SUPPLIED ENTRIES:
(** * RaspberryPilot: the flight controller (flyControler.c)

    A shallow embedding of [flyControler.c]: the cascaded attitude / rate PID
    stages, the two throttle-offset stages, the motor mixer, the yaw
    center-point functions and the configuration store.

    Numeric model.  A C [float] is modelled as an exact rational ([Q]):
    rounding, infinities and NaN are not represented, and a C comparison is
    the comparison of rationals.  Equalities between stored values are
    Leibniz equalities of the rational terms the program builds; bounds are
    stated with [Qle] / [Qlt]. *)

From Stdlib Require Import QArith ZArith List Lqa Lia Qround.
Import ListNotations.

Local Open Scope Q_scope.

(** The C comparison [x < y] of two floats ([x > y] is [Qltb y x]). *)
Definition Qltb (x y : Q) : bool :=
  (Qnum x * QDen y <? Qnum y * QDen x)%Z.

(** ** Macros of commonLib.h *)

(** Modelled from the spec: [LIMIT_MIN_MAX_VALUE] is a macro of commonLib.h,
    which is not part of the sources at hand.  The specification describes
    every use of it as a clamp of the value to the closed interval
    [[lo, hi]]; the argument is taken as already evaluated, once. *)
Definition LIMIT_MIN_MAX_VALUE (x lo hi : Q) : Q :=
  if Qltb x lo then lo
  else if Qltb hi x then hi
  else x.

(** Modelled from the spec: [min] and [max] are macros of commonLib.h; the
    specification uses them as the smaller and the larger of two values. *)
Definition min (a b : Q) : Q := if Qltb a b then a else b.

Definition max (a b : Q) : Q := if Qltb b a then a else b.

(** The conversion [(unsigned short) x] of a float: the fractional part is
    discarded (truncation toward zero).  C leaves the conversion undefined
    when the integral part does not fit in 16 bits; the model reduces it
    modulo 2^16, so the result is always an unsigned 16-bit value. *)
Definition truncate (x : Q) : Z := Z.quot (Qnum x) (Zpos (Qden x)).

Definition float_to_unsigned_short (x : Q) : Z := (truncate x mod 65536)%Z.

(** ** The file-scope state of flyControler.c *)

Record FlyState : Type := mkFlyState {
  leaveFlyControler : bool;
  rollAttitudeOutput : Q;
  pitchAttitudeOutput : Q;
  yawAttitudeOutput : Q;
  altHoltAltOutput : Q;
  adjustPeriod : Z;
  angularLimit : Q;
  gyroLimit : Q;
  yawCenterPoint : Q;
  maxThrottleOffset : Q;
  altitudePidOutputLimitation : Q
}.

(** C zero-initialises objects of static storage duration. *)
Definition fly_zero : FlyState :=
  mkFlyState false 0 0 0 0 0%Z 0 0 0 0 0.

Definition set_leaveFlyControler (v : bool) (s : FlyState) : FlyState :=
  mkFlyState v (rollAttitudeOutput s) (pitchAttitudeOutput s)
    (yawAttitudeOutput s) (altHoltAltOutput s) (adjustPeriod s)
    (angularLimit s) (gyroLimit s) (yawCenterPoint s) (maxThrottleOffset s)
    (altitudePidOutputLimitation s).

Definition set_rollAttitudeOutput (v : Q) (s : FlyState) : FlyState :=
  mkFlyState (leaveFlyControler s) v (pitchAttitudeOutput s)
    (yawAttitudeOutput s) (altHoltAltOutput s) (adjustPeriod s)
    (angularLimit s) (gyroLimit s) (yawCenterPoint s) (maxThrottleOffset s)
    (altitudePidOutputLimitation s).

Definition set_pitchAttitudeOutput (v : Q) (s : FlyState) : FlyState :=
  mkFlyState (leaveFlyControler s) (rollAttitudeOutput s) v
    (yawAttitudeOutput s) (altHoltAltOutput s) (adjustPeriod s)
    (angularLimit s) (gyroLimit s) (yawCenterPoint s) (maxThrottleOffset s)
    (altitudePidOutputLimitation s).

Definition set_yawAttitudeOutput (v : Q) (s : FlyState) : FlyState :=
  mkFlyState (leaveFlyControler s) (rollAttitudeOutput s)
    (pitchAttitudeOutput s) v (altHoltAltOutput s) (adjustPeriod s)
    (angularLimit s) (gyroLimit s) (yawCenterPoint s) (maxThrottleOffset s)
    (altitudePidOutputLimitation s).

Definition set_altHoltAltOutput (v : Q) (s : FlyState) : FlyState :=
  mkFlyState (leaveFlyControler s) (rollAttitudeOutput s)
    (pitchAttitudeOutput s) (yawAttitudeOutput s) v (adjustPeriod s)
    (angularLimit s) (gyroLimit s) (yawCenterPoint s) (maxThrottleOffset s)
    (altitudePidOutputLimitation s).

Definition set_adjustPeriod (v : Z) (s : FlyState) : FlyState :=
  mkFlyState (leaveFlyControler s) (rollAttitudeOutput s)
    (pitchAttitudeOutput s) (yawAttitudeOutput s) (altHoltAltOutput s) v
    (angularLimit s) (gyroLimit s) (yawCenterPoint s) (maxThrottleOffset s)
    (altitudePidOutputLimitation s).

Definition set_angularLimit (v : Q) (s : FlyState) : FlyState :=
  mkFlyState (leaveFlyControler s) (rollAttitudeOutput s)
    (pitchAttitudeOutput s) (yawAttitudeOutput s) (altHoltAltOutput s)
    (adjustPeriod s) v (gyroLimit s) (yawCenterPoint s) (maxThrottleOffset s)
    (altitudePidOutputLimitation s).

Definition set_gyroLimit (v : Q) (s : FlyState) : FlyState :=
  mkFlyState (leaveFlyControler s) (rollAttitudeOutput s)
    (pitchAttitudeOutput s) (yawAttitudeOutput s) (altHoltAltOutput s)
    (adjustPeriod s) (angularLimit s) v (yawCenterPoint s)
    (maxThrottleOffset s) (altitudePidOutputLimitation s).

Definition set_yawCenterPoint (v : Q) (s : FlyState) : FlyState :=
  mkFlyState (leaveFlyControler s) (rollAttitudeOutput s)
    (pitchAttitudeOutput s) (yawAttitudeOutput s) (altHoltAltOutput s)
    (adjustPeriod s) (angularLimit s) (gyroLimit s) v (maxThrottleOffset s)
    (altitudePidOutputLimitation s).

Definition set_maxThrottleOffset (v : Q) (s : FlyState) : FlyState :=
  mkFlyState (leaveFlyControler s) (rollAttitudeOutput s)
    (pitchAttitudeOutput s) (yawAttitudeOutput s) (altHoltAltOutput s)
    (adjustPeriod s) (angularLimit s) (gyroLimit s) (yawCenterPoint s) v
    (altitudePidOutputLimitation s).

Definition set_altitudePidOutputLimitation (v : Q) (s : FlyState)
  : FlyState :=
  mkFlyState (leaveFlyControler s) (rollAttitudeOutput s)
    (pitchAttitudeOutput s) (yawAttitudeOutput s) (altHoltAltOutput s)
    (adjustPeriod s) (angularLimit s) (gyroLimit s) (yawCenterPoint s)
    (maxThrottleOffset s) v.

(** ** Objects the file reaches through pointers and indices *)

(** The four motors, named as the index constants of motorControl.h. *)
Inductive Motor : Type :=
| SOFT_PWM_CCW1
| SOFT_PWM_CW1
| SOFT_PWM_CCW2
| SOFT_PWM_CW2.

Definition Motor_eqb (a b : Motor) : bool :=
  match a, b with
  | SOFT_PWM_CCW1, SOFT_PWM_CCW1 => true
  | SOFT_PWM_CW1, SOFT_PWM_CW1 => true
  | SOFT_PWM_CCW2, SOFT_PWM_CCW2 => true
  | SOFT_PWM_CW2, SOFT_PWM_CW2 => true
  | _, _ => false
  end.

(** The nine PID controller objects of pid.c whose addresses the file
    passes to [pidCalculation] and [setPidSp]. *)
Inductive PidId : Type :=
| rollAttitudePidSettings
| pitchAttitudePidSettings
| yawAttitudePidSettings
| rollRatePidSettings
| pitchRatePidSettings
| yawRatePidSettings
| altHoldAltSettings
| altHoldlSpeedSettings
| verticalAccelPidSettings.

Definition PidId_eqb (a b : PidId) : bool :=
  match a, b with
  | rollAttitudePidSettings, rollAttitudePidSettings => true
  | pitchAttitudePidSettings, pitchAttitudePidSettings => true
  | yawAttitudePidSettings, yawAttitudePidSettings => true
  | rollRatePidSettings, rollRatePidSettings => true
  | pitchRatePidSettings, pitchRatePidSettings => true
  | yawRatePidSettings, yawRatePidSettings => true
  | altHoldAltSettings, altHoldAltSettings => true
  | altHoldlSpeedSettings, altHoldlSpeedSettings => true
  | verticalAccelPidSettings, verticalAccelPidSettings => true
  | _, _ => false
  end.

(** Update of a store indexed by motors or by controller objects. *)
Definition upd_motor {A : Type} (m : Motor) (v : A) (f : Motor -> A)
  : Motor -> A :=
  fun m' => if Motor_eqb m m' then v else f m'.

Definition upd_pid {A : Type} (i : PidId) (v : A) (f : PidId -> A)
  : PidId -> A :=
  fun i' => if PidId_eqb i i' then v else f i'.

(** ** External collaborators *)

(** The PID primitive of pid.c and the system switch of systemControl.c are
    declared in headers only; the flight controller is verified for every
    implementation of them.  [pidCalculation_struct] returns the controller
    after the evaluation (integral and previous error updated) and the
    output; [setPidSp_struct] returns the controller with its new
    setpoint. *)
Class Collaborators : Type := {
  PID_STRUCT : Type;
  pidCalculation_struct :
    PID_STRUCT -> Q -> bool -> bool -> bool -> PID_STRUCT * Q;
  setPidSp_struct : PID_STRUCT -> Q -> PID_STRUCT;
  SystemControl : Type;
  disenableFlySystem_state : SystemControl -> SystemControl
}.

--

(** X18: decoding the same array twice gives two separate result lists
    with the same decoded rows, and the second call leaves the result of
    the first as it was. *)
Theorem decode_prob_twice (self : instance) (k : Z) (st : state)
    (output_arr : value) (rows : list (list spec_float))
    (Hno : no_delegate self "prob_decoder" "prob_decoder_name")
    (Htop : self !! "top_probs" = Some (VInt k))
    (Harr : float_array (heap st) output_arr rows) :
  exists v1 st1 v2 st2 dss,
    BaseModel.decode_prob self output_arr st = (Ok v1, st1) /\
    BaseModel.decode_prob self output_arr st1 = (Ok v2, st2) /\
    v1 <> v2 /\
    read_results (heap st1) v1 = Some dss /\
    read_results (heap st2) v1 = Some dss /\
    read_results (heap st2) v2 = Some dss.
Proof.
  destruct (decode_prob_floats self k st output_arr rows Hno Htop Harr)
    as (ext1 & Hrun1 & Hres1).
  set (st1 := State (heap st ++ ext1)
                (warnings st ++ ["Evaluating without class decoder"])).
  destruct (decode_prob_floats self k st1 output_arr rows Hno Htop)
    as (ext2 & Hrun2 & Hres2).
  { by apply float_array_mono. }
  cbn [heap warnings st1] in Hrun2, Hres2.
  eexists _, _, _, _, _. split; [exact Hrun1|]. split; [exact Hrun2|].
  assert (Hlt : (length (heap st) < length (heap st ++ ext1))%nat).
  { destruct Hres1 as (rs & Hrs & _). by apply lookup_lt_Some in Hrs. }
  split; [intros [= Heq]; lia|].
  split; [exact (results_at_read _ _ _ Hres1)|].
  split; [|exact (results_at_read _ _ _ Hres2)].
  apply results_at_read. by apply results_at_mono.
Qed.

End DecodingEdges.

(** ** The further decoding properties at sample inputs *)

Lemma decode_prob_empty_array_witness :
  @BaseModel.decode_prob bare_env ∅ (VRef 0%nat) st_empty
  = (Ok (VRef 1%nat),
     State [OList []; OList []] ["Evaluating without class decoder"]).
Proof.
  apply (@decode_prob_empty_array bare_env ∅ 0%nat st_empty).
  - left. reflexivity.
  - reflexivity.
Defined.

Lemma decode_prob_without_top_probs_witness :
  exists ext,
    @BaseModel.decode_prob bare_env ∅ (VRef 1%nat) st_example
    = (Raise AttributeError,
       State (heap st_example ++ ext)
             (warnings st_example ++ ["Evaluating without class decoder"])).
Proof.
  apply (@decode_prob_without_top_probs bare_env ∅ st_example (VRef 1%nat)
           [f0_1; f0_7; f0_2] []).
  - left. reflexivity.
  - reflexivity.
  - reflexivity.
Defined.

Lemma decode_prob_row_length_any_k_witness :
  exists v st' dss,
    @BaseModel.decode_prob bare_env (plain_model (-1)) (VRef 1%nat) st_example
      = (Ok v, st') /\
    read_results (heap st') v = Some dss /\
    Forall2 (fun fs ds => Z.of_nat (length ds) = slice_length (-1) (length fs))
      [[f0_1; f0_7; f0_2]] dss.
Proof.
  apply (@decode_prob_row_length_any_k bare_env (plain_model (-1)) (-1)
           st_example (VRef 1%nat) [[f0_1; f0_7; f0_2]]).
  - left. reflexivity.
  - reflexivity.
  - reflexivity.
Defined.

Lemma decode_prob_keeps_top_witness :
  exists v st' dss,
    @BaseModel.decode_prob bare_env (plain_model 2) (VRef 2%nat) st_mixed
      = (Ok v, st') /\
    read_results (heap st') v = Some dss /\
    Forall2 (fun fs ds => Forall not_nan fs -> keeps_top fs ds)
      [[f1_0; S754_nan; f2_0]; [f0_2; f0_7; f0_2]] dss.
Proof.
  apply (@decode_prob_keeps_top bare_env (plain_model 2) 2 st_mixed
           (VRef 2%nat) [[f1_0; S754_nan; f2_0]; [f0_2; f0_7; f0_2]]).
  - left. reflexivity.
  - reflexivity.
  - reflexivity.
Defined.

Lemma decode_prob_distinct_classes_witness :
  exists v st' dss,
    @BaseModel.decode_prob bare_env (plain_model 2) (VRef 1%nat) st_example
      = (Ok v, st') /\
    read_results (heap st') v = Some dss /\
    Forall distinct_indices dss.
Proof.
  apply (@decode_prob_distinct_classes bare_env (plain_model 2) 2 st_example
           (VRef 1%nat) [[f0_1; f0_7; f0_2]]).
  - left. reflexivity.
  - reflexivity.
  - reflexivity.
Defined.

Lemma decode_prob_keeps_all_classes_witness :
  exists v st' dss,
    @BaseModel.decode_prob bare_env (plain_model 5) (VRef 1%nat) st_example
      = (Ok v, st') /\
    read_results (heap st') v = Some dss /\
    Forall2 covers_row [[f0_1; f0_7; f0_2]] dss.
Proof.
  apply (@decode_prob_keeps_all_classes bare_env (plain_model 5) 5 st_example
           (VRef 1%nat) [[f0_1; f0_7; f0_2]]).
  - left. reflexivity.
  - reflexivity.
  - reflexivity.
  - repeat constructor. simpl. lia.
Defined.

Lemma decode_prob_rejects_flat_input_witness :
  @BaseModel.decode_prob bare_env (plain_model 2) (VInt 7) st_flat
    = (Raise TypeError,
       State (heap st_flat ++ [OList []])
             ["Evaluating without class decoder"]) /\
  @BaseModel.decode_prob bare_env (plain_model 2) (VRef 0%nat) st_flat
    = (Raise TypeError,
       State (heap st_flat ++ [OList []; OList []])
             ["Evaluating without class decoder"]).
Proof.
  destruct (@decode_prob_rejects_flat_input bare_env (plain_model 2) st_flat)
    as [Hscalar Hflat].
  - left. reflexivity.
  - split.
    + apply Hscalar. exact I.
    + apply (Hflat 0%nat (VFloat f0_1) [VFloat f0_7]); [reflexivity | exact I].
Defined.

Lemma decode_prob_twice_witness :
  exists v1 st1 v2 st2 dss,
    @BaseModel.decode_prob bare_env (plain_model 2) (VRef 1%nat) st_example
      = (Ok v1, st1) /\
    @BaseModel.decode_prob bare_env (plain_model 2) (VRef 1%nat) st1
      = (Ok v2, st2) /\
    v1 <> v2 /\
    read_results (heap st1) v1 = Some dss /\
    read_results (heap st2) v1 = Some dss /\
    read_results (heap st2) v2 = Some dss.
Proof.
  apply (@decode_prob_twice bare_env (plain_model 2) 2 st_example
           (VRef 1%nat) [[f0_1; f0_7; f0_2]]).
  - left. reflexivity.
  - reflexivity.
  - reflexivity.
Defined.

* * *

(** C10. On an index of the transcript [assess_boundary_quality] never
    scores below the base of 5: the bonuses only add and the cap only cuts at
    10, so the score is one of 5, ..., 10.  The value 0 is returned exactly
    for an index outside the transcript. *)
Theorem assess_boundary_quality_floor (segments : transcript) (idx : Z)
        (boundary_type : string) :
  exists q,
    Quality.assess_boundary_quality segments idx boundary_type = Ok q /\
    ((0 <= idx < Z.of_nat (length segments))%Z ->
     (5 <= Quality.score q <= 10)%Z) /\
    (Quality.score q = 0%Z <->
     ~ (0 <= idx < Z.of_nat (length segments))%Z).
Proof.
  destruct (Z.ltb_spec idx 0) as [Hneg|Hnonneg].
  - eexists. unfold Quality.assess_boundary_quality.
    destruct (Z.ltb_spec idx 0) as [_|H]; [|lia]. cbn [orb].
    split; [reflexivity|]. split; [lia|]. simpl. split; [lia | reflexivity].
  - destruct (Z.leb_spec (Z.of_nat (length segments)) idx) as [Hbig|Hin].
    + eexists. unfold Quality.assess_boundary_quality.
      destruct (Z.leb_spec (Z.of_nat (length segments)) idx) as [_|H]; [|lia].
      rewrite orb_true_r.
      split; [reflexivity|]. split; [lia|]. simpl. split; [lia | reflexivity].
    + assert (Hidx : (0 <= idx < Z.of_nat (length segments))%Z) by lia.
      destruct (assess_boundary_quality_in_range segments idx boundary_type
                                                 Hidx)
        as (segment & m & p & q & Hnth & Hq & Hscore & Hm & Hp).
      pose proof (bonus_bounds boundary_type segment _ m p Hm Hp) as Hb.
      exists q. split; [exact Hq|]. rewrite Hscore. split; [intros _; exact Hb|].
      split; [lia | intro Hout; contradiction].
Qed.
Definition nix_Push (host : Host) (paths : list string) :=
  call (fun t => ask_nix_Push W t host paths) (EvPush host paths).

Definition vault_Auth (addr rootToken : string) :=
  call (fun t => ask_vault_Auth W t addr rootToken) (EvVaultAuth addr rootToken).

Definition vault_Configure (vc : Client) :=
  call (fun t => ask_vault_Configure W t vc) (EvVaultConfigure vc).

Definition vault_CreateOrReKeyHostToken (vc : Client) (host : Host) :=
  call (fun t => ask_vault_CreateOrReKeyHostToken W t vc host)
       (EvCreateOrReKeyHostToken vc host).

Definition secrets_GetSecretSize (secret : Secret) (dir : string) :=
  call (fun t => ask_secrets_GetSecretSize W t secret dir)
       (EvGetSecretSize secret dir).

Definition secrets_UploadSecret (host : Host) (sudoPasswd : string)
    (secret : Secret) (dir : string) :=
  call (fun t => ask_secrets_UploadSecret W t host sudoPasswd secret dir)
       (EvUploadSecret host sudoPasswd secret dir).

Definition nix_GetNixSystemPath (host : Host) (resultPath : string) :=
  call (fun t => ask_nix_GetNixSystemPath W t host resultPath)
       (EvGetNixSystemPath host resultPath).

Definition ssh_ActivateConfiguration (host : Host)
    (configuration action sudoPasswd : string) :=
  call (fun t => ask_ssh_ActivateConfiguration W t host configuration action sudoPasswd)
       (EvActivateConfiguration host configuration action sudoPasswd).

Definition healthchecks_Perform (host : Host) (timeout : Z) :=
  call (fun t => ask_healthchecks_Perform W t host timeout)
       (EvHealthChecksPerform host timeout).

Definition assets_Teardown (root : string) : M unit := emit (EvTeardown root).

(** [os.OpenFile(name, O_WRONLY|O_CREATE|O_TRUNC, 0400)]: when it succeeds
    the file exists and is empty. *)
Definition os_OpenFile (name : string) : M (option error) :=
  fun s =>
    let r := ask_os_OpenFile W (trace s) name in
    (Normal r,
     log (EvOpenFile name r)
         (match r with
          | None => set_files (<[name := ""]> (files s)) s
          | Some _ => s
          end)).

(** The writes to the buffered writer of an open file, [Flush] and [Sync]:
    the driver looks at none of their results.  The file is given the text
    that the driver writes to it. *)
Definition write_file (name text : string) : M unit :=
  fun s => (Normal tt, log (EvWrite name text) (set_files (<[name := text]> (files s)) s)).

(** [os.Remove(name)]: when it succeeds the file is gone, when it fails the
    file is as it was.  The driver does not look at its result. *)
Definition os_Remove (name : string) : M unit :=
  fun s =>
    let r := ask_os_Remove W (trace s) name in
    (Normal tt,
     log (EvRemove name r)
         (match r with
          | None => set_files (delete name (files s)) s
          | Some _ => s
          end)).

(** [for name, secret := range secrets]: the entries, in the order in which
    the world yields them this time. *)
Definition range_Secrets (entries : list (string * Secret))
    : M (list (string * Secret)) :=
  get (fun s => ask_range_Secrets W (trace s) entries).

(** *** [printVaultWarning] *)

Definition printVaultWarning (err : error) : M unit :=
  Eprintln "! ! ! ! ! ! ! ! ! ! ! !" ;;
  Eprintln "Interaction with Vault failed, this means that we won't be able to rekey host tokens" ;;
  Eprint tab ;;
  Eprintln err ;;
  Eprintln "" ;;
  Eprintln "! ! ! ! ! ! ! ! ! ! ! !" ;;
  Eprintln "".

EXERCISE DESCRIPTION: Using the entries above, give back exactly the line containing "(** * RaspberryPilot: the", the line containing "every use of", and every line between them, and nothing else.

ANSWER AREA:
(** * RaspberryPilot: the flight controller (flyControler.c)

    A shallow embedding of [flyControler.c]: the cascaded attitude / rate PID
    stages, the two throttle-offset stages, the motor mixer, the yaw
    center-point functions and the configuration store.

    Numeric model.  A C [float] is modelled as an exact rational ([Q]):
    rounding, infinities and NaN are not represented, and a C comparison is
    the comparison of rationals.  Equalities between stored values are
    Leibniz equalities of the rational terms the program builds; bounds are
    stated with [Qle] / [Qlt]. *)

From Stdlib Require Import QArith ZArith List Lqa Lia Qround.
Import ListNotations.

Local Open Scope Q_scope.

(** The C comparison [x < y] of two floats ([x > y] is [Qltb y x]). *)
Definition Qltb (x y : Q) : bool :=
  (Qnum x * QDen y <? Qnum y * QDen x)%Z.

(** ** Macros of commonLib.h *)

(** Modelled from the spec: [LIMIT_MIN_MAX_VALUE] is a macro of commonLib.h,
    which is not part of the sources at hand.  The specification describes
    every use of it as a clamp of the value to the closed interval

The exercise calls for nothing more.